Procédure devant la cour :
I. Par une requête n°17NT01308, enregistrée le 25 avril 2017, le préfet d'Ille-et-Vilaine demande à la cour :
1°) d'annuler ce jugement du tribunal administratif de Rennes du 13 avril 2017 ;
2°) de rejeter la demande présentée par M. et Mme E...devant le tribunal administratif de Rennes.

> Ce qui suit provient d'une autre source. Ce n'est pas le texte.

(** What the driver relies on, of the drive selected by [drv] on the channel with
    command block [base]: [busy_left h] bounds the reads of the status that still
    find it busy. *)
Class PioDrive (H : Type) `{RamLaws H} (base drv : Z) := {
  drive_of : H -> ata_drive;
  busy_left : H -> nat;
  busy_max : nat;
  busy_bound h : (busy_left h <= busy_max)%nat;
  drive_ram a l h : drive_of (ram_put a l h) = drive_of h /\ busy_left (ram_put a l h) = busy_left h;
  drive_reg k v h : dphase (drive_of h) = Ready -> PATA_IO_COUNT <= k <= PATA_IO_DRIVE -> (k = PATA_IO_DRIVE -> Z.testbit v 4 = Z.testbit drv 0) ->
    drive_of (io_out 1 (base + k) v h) = set_reg k v (drive_of h) /\ forall a n, ram_get a n (io_out 1 (base + k) v h) = ram_get a n h;
  drive_command cmd h : let d := drive_of h in dphase d = Ready -> Z.testbit (reg_drive d) 4 = Z.testbit drv 0 -> Z.testbit (reg_drive d) 6 = true ->
    0 <= reg_lba d -> reg_lba d + reg_sectors d <= nsectors d -> cmd = ATA_COMMAND_READ_SECTOR \/ cmd = ATA_COMMAND_WRITE_SECTOR ->
    drive_of (io_out 1 (base + PATA_IO_COMMAND) cmd h) =
      with_phase d (if cmd =? ATA_COMMAND_READ_SECTOR then DataIn (media d (reg_lba d)) (reg_lba d + 1) (reg_sectors d - 1)
                    else DataOut [] (reg_lba d) (reg_sectors d - 1)) /\
    forall a n, ram_get a n (io_out 1 (base + PATA_IO_COMMAND) cmd h) = ram_get a n h;
  drive_status h : exists s h', io_in 1 (base + PATA_IO_STATUS) h = (s, h') /\ drive_of h' = drive_of h /\ (forall a n, ram_get a n h' = ram_get a n h) /\
    (Z.testbit s 7 = true /\ (busy_left h' < busy_left h)%nat \/
     Z.testbit s 7 = false /\ busy_left h' = O /\ (dphase (drive_of h) <> Ready -> s <> 0 /\ Z.testbit s 0 = false));
  drive_inw h b0 b1 rest lba left : busy_left h = O -> dphase (drive_of h) = DataIn (b0 :: b1 :: rest) lba left ->
    exists h', io_in 2 (base + PATA_IO_DATA) h = (le_val [b0; b1], h') /\ drive_of h' = with_phase (drive_of h) (next_in (drive_of h) rest lba left) /\
      (rest <> [] -> busy_left h' = O) /\ forall a n, ram_get a n h' = ram_get a n h;
  drive_outw h w got lba left : busy_left h = O -> dphase (drive_of h) = DataOut got lba left ->
    let h' := io_out 2 (base + PATA_IO_DATA) w h in
    drive_of h' = next_out (drive_of h) (got ++ le_bytes 2 w) lba left /\ (zlen (got ++ le_bytes 2 w) <> 512 -> busy_left h' = O) /\
      forall a n, ram_get a n h' = ram_get a n h
}.

(** ** Programmed transfers *)

Definition mem_same {M} `{Machine M} (h h' : M) : Prop := forall a n, ram_get a n h' = ram_get a n h.

Section pio.
Context {M : Type} {base drv : Z} `{PioDrive M base drv}.

Lemma drive_wait_ok fuel : forall h, (busy_left h <= fuel)%nat ->
  exists h', wait_busy fuel base h = Ret (tt, h') /\ drive_of h' = drive_of h /\ mem_same h h' /\ busy_left h' = O.
Proof.
  unfold wait_busy. induction fuel as [|fuel IH]; intros h Hb; cbn [spin]; destruct (drive_status h) as (s & h1 & Es & Ed & Em & Hs).
  all: unfold mbind, inb; rewrite Es; cbn [obind fst snd mret]; change PATA_STATUS_BSY with (2 ^ 7); rewrite land_bit by lia.
  - destruct Hs as [[_ Hlt]|[-> [Hz _]]]; [lia|]. cbn. by exists h1.
  - destruct Hs as [[-> Hlt]|[-> [Hz _]]]; cbn; [|by exists h1].
    destruct (IH h1) as (h2 & E2 & Ed2 & Em2 & Hz2); [lia|]. exists h2. split_and!; [exact E2|congruence| |done].
    intros a n. by rewrite Em2, Em.
Qed.

Lemma status_ok h : busy_left h = O -> dphase (drive_of h) <> Ready ->
  exists s h', inb (base + PATA_IO_STATUS) h = Ret (s, h') /\ failed s = false /\ drive_of h' = drive_of h /\ mem_same h h' /\ busy_left h' = O.
Proof.
  intros Hb Hp. destruct (drive_status h) as (s & h1 & Es & Ed & Em & [[_ Hlt]|(_ & Hz & Hs)]); [lia|]. destruct (Hs Hp) as [Hs0 Hs1].
  exists s, h1. unfold inb. rewrite Es. split_and!; try done. unfold failed. change PATA_STATUS_ERR with (2 ^ 0). rewrite land_bit, Hs1 by lia.
  by apply Z.eqb_neq in Hs0 as ->.
Qed.

Lemma pair_bytes (l : list Z) : zlen l = 2 -> bytes_ok l -> le_bytes 2 (u16 (le_val l)) = l.
Proof.
  intros Hl Hb. pose proof (le_val_bound l Hb) as Hv. rewrite Hl in Hv. unfold u16. rewrite Z.mod_small by (exact Hv).
  replace 2%nat with (length l) by (unfold zlen in Hl; lia). by apply le_bytes_val.
Qed.

(** The words of one sector to memory. *)
Lemma insw_ok n : forall h addr rest lba left a m, busy_left h = O -> dphase (drive_of h) = DataIn rest lba left -> zlen rest = 2 * Z.of_nat n -> (0 < n)%nat ->
  bytes_ok rest -> a <= addr -> addr + zlen rest <= a + m ->
  exists h', insw (base + PATA_IO_DATA) addr n h = Ret (tt, h') /\ drive_of h' = with_phase (drive_of h) (next_in (drive_of h) [] lba left) /\
    ram_get a m h' = splice (addr - a) rest (ram_get a m h).
Proof.
  induction n as [|n IH]; intros h addr rest lba left a m Hb Hp Hl Hn Hok Ha Hm; [lia|].
  destruct rest as [|b0 [|b1 rest]]; [unfold zlen in Hl; cbn in Hl; lia..|].
  destruct (drive_inw h b0 b1 rest lba left Hb Hp) as (h1 & Ei & Ed & Hb1 & Em).
  assert (Hlr : zlen rest = 2 * Z.of_nat n) by (unfold zlen in *; cbn [length] in *; lia).
  assert (Hok2 : bytes_ok [b0; b1]) by (apply Forall_cons in Hok as [? Hok]; apply Forall_cons in Hok as [? _]; by apply Forall_cons_2, Forall_cons_2, Forall_nil).
  pose proof (le_bytes_val [b0; b1] Hok2) as Hbs. cbn [length] in Hbs.
  assert (Hz2 : zlen [b0; b1] = 2) by done. assert (Hzc : zlen (b0 :: b1 :: rest) = 2 + zlen rest) by (unfold zlen; cbn [length]; lia).
  cbn [insw]. unfold mbind at 1, inw. rewrite Ei. cbn [obind fst snd]. unfold mbind, modify. cbn [obind fst snd]. rewrite Hbs.
  set (h2 := ram_put addr [b0; b1] h1). destruct (drive_ram addr [b0; b1] h1) as [Ed2 Hb2]. fold h2 in Ed2, Hb2.
  assert (Er : ram_get a m h2 = splice (addr - a) [b0; b1] (ram_get a m h)) by (unfold h2; rewrite ram_get_put, Em by (done || lia); done).
  destruct n as [|n].
  - destruct rest; [|unfold zlen in Hlr; cbn in Hlr; lia]. exists h2. split_and!; [done|congruence|done].
  - assert (Hne : rest <> []) by (intros ->; unfold zlen in Hlr; cbn in Hlr; lia).
    destruct (IH h2 (addr + 2) rest lba left a m) as (h3 & E3 & Ed3 & Er3); try lia.
    + rewrite Hb2. by apply Hb1.
    + rewrite Ed2, Ed. cbn [with_phase dphase]. unfold next_in. by destruct rest.
    + apply Forall_cons in Hok as [_ Hok]. by apply Forall_cons in Hok as [_ Hok].
    + exists h3. split_and!; [exact E3| |].
      * rewrite Ed3, Ed2, Ed. reflexivity.
      * rewrite Er3, Er. replace (addr + 2 - a) with (addr - a + zlen [b0; b1]) by (rewrite Hz2; lia). rewrite splice_splice_adj; [done|lia|].
        rewrite ram_len by lia. lia.
Qed.

Lemma splice_full (l : list Z) n : 0 <= n -> zlen l = n -> forall x, zlen x = n -> splice 0 x l = x.
Proof. intros Hn Hl x Hx. rewrite splice_0_app. rewrite drop_ge by (unfold zlen in *; lia). apply app_nil_r. Qed.

(** The words of one sector from memory. *)
Lemma outsw_ok n : forall h addr got lba left, busy_left h = O -> dphase (drive_of h) = DataOut got lba left -> zlen got + 2 * Z.of_nat n = 512 -> (0 < n)%nat ->
  exists h', outsw (base + PATA_IO_DATA) addr n h = Ret (tt, h') /\
    drive_of h' = next_out (drive_of h) (got ++ ram_get addr (2 * Z.of_nat n) h) lba left /\ mem_same h h'.
Proof.
  induction n as [|n IH]; intros h addr got lba left Hb Hp Hl Hn; [lia|].
  set (w := le_val (ram_get addr 2 h)). destruct (drive_outw h (u16 w) got lba left Hb Hp) as (Ed & Hb1 & Em).
  assert (Hlen : zlen (ram_get addr 2 h) = 2) by (apply ram_len; lia).
  assert (Hbs : le_bytes 2 (u16 w) = ram_get addr 2 h) by (apply pair_bytes; [done|apply ram_bytes]).
  rewrite Hbs in Ed, Hb1. assert (Hsp : ram_get addr (2 * Z.of_nat (S n)) h = ram_get addr 2 h ++ ram_get (addr + 2) (2 * Z.of_nat n) h).
  { set (l := ram_get addr (2 * Z.of_nat (S n)) h). assert (Hll : zlen l = 2 * Z.of_nat (S n)) by (apply ram_len; lia).
    pose proof (ram_slice addr (2 * Z.of_nat (S n)) 0 2 h) as E0. rewrite Z.add_0_r in E0.
    rewrite E0, (ram_slice addr (2 * Z.of_nat (S n)) 2) by lia. fold l.
    rewrite <- (slice_all l) at 1. rewrite Hll. replace (2 * Z.of_nat (S n)) with (2 + 2 * Z.of_nat n) by lia. symmetry. apply (slice_app 0 2); lia. }
  cbn [outsw]. unfold mbind, outw, modify. cbn [obind fst snd]. fold w. set (h1 := io_out 2 (base + PATA_IO_DATA) (u16 w) h) in *.
  destruct n as [|n].
  - exists h1. split_and!; [done| |done]. rewrite Ed. change (2 * Z.of_nat 1) with 2. done.
  - assert (Hne : zlen (got ++ ram_get addr 2 h) <> 512) by (rewrite zlen_app; lia).
    assert (Hp1 : drive_of h1 = with_phase (drive_of h) (DataOut (got ++ ram_get addr 2 h) lba left)).
    { rewrite Ed. unfold next_out. by apply Z.eqb_neq in Hne as ->. }
    destruct (IH h1 (addr + 2) (got ++ ram_get addr 2 h) lba left) as (h2 & E2 & Ed2 & Em2).
    + by apply Hb1.
    + by rewrite Hp1.
    + rewrite zlen_app. lia.
    + lia.
    + exists h2. split_and!; [exact E2| |intros a k; by rewrite Em2, Em]. rewrite Ed2, Em, <- app_assoc, <- Hsp, Hp1. reflexivity.
Qed.

Definition sectors_at (d : ata_drive) (lba : Z) (n : nat) : list Z := seqZ lba (Z.of_nat n) ≫= media d.

Lemma sectors_at_S d lba n : sectors_at d lba (S n) = media d lba ++ sectors_at d (lba + 1) n.
Proof. unfold sectors_at. rewrite seqZ_cons by lia. rewrite bind_cons. repeat f_equal; lia. Qed.

Lemma sectors_at_len (d : ata_drive) lba n : (forall i, zlen (media d i) = 512) -> zlen (sectors_at d lba n) = 512 * Z.of_nat n.
Proof. intros Hd. revert lba. induction n as [|n IH]; intros lba; [done|]. rewrite sectors_at_S, zlen_app, IH, Hd. lia. Qed.

(** One sector to memory, and the rest. *)
Lemma pio_in_block fuel n h buf lba left a m : (busy_max <= fuel)%nat -> media_ok (media (drive_of h)) -> dphase (drive_of h) = DataIn (media (drive_of h) lba) (lba + 1) left ->
  a <= buf -> buf + 512 <= a + m -> let xfer := fun a => insw (base + PATA_IO_DATA) a 256 in
  exists h', pio_blocks fuel xfer base buf (S n) h = pio_blocks fuel xfer base (buf + 512) n h' /\
    drive_of h' = with_phase (drive_of h) (next_in (drive_of h) [] (lba + 1) left) /\
    ram_get a m h' = splice (buf - a) (media (drive_of h) lba) (ram_get a m h).
Proof.
  intros Hf Hmd Hp Ha Hm xfer. cbn [pio_blocks].
  destruct (drive_wait_ok fuel h) as (h1 & E1 & Ed1 & Em1 & Hb1); [pose proof (busy_bound h); lia|]. rewrite (mbind_run _ _ _ _ _ E1).
  destruct (status_ok h1 Hb1) as (st & h2 & E2 & Hst & Ed2 & Em2 & Hb2); [rewrite Ed1, Hp; done|]. rewrite (mbind_run _ _ _ _ _ E2), Hst.
  destruct (Hmd lba) as [Hlen Hok].
  destruct (insw_ok 256 h2 buf (media (drive_of h) lba) (lba + 1) left a m Hb2) as (h3 & E3 & Ed3 & Er3);
    [rewrite Ed2, Ed1; exact Hp|rewrite Hlen; done|lia|done|lia|rewrite Hlen; lia|]. rewrite (mbind_run _ _ _ _ _ E3).
  exists h3. split_and!; [done|by rewrite Ed3, Ed2, Ed1|by rewrite Er3, Em2, Em1].
Qed.

(** Sector after sector to memory. *)
Lemma pio_in_ok fuel n : (busy_max <= fuel)%nat -> forall h buf lba left a m, media_ok (media (drive_of h)) -> dphase (drive_of h) = DataIn (media (drive_of h) lba) (lba + 1) left ->
  left = Z.of_nat n -> a <= buf -> buf + 512 * Z.of_nat (S n) <= a + m ->
  exists h', pio_blocks fuel (fun a => insw (base + PATA_IO_DATA) a 256) base buf (S n) h = Ret (0, h') /\
    drive_of h' = with_phase (drive_of h) Ready /\ ram_get a m h' = splice (buf - a) (sectors_at (drive_of h) lba (S n)) (ram_get a m h).
Proof.
  intros Hf. induction n as [|n IH]; intros h buf lba left a m Hmd Hp -> Ha Hm.
  all: edestruct (pio_in_block fuel) as (h3 & -> & Ed3 & Er3); [exact Hf|exact Hmd|exact Hp|exact Ha|instantiate (1 := m); lia|].
  - exists h3. split_and!; [done|by rewrite Ed3|]. rewrite Er3, sectors_at_S. unfold sectors_at. cbn. by rewrite app_nil_r.
  - assert (Hp3 : dphase (drive_of h3) = DataIn (media (drive_of h3) (lba + 1)) (lba + 1 + 1) (Z.of_nat n)).
    { rewrite Ed3. unfold next_in. replace (Z.of_nat (S n) =? 0) with false by (symmetry; apply Z.eqb_neq; lia). cbn [with_phase dphase media]. f_equal. lia. }
    destruct (IH h3 (buf + 512) (lba + 1) (Z.of_nat n) a m) as (h4 & E4 & Ed4 & Er4); [by rewrite Ed3|exact Hp3|done|lia|lia|].
    exists h4. split_and!; [exact E4|by rewrite Ed4, Ed3|]. destruct (Hmd lba) as [Hlen _]. rewrite Er4, Er3, (sectors_at_S (drive_of h)).
    replace (buf + 512 - a) with (buf - a + zlen (media (drive_of h) lba)) by lia.
    assert (Es : sectors_at (drive_of h3) (lba + 1) (S n) = sectors_at (drive_of h) (lba + 1) (S n)) by (by rewrite Ed3). rewrite Es.
    rewrite splice_splice_adj; [done|lia|]. rewrite ram_len, Hlen, sectors_at_len by (lia || (intros; apply Hmd)). lia.
Qed.

(** One sector from memory, and the rest. *)
Lemma pio_out_block fuel n h buf lba left : (busy_max <= fuel)%nat -> dphase (drive_of h) = DataOut [] lba left ->
  let xfer := fun a => outsw (base + PATA_IO_DATA) a 256 in
  exists h', pio_blocks fuel xfer base buf (S n) h = pio_blocks fuel xfer base (buf + 512) n h' /\
    drive_of h' = next_out (drive_of h) (ram_get buf 512 h) lba left /\ mem_same h h'.
Proof.
  intros Hf Hp xfer. cbn [pio_blocks].
  destruct (drive_wait_ok fuel h) as (h1 & E1 & Ed1 & Em1 & Hb1); [pose proof (busy_bound h); lia|]. rewrite (mbind_run _ _ _ _ _ E1).
  destruct (status_ok h1 Hb1) as (st & h2 & E2 & Hst & Ed2 & Em2 & Hb2); [rewrite Ed1, Hp; done|]. rewrite (mbind_run _ _ _ _ _ E2), Hst.
  destruct (outsw_ok 256 h2 buf [] lba left Hb2) as (h3 & E3 & Ed3 & Em3); [by rewrite Ed2, Ed1|done|lia|]. rewrite (mbind_run _ _ _ _ _ E3).
  exists h3. split_and!; [done|rewrite Ed3, Ed2, Ed1, Em2, Em1; done|intros a k; by rewrite Em3, Em2, Em1].
Qed.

Il soutient qu'il n'a pas méconnu les dispositions de l'article 4 du règlement communautaire du 26 juin 2013 ; M. et Mme E...ont attesté par leurs signatures avoir reçu le guide du demandeur d'asile ; ils ont par ailleurs certifié le 13 avril 2017 avoir respectivement reçu le guide du demandeur d'asile ainsi que les deux brochures A et B lors du dépôt de leurs demandes d'asile le 15 novembre 2016.
II. Par une requête n° 17NT01309, enregistrée le 25 avril 2017, le préfet d'Ille-et-Vilaine demande à la cour :
1°) d'annuler ce jugement du tribunal administratif de Rennes du 13 avril 2017 ;
2°) de rejeter la demande présentée par M. et Mme E...devant le tribunal administratif de Rennes.
Il invoque les mêmes moyens que dans l'instance visée ci-dessus.
Par des mémoires en défense, enregistrés le 27 mars 2018, M. et MmeE..., représentés par MeC..., concluent au rejet des conclusions du préfet d'Ille-et-Vilaine et à ce que soit mis à la charge de l'Etat le versement d'une somme de 2 500 euros à leur conseil au titre de l'article L. 761-1 du code de justice administrative et de l'article 37 de la loi du 10 juillet 1991, sous réserve de renonciation à percevoir la somme correspondant à la part contributive de l'Etat au titre de l'aide juridictionnelle.
Ils soutiennent qu'aucun des moyens de la requête n'est fondé.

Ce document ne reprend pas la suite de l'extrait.